What to do =>
Word for word, print all of the entries below.

Exercise data =>
Lemma producer_claim_inv store s : inv s → enabled (ProducerClaim store) s = true →
  ∃ s', producer_claim CAPACITY store s = Ok s' ∧ inv s' ∧
    (producer s' ≠ Idle ↔ (Z.of_nat (np s) < Z.of_nat store + CAPACITY)%Z).
Proof.
  intros Hi Hen. apply bool_decide_eq_true in Hen. pose proof (inv_room _ Hi).
  destruct Hi. rewrite inv_read0, counted_length in Hen.
  unfold producer_claim. rewrite inv_read0, inv_write0, counted_lookup by lia. cbn [mbind outcome_bind deref].
  rewrite counted_latest, full_counted by lia. eexists. split; [done|]. simpl. split.
  - split; simpl; try done; try lia.
    case_bool_decide; simpl; [done|]. split; [lia|apply mask_counted].
  - case_bool_decide; split; (lia || done).
Qed.

Lemma consumer_claim_inv store s : inv s → enabled (ConsumerClaim store) s = true →
  ∃ s', consumer_claim CAPACITY store s = Ok s' ∧ inv s' ∧ (consumer s' ≠ Idle ↔ nc s < store).
Proof.
  intros Hi Hen. apply bool_decide_eq_true in Hen. destruct Hi. rewrite inv_write0, counted_length in Hen.
  unfold consumer_claim. rewrite inv_read0, inv_write0, counted_lookup by lia. cbn [mbind outcome_bind deref].
  rewrite counted_latest, empty_counted by lia. eexists. split; [done|]. simpl. split.
  - split; simpl; try done; try lia.
    case_bool_decide; simpl; [done|]. split; [lia|apply mask_counted].
  - case_bool_decide; split; (lia || done).
Qed.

Exercise response =>
Lemma producer_claim_inv store s : inv s → enabled (ProducerClaim store) s = true →
  ∃ s', producer_claim CAPACITY store s = Ok s' ∧ inv s' ∧
    (producer s' ≠ Idle ↔ (Z.of_nat (np s) < Z.of_nat store + CAPACITY)%Z).
Proof.
  intros Hi Hen. apply bool_decide_eq_true in Hen. pose proof (inv_room _ Hi).
  destruct Hi. rewrite inv_read0, counted_length in Hen.
  unfold producer_claim. rewrite inv_read0, inv_write0, counted_lookup by lia. cbn [mbind outcome_bind deref].
  rewrite counted_latest, full_counted by lia. eexists. split; [done|]. simpl. split.
  - split; simpl; try done; try lia.
    case_bool_decide; simpl; [done|]. split; [lia|apply mask_counted].
  - case_bool_decide; split; (lia || done).
Qed.

Lemma consumer_claim_inv store s : inv s → enabled (ConsumerClaim store) s = true →
  ∃ s', consumer_claim CAPACITY store s = Ok s' ∧ inv s' ∧ (consumer s' ≠ Idle ↔ nc s < store).
Proof.
  intros Hi Hen. apply bool_decide_eq_true in Hen. destruct Hi. rewrite inv_write0, counted_length in Hen.
  unfold consumer_claim. rewrite inv_read0, inv_write0, counted_lookup by lia. cbn [mbind outcome_bind deref].
  rewrite counted_latest, empty_counted by lia. eexists. split; [done|]. simpl. split.
  - split; simpl; try done; try lia.
    case_bool_decide; simpl; [done|]. split; [lia|apply mask_counted].
  - case_bool_decide; split; (lia || done).
Qed.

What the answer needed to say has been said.